• _Work instruction_:
Return each line of the listing in which the word "components" appears.

• _Data to use_:

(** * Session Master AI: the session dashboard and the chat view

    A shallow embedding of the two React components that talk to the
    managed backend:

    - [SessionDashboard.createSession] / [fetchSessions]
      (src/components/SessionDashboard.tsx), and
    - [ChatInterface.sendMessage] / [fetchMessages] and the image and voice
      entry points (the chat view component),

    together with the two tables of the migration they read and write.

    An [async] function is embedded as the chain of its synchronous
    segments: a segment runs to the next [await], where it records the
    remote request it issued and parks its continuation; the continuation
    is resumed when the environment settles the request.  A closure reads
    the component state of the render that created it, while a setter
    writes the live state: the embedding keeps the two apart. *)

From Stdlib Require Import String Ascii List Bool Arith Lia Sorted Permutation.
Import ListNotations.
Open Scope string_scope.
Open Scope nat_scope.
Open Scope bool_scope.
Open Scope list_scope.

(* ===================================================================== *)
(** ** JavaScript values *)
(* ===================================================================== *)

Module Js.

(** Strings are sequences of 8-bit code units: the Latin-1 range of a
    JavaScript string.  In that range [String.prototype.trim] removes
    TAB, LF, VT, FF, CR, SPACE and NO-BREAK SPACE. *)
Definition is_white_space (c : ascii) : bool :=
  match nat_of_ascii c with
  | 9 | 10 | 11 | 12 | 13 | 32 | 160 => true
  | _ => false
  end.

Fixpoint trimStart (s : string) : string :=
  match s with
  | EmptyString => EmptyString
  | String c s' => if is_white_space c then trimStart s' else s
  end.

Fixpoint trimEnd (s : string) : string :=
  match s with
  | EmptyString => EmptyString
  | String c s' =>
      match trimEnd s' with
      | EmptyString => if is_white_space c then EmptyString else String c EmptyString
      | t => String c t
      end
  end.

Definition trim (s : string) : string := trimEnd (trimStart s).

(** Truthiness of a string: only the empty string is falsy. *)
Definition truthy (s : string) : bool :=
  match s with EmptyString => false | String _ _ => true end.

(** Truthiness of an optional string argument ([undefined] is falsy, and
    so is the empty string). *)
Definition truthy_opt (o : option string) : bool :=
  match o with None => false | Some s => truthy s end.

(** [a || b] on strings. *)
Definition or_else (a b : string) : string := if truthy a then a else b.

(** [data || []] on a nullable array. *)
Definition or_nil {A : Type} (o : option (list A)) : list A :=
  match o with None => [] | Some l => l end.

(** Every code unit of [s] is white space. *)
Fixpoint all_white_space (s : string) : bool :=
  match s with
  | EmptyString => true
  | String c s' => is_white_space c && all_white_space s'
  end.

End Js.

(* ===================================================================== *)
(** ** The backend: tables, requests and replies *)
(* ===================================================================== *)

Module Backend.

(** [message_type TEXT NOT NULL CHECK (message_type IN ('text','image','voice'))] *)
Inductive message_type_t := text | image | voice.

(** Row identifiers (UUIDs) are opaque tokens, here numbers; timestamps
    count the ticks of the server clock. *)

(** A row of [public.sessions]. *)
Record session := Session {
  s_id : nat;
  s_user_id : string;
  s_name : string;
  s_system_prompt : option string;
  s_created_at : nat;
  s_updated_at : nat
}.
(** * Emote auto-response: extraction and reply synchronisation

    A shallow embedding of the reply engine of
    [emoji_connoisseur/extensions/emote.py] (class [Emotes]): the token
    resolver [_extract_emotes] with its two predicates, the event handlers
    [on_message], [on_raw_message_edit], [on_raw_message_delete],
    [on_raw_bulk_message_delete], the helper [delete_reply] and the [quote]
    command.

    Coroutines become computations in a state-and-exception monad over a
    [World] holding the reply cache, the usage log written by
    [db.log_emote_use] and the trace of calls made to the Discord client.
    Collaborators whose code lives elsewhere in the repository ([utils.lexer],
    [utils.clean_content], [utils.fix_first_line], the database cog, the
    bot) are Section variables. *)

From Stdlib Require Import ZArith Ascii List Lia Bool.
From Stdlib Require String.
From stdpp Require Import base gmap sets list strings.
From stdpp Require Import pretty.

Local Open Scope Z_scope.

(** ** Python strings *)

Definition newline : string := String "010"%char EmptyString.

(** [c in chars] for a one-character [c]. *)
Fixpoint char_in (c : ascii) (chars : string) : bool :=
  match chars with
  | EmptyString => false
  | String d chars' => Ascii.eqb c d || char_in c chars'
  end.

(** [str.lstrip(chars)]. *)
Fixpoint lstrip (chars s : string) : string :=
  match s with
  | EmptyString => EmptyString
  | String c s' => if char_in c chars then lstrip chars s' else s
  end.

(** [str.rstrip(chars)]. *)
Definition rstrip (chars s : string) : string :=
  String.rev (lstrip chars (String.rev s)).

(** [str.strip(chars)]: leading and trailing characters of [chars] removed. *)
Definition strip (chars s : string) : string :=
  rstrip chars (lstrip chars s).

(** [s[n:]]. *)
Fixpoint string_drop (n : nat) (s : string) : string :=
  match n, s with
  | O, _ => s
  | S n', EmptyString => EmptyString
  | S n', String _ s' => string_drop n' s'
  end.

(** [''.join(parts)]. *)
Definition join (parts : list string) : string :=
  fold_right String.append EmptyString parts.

• _Solution to this exercise_:
    A shallow embedding of the two React components that talk to the
      (src/components/SessionDashboard.tsx), and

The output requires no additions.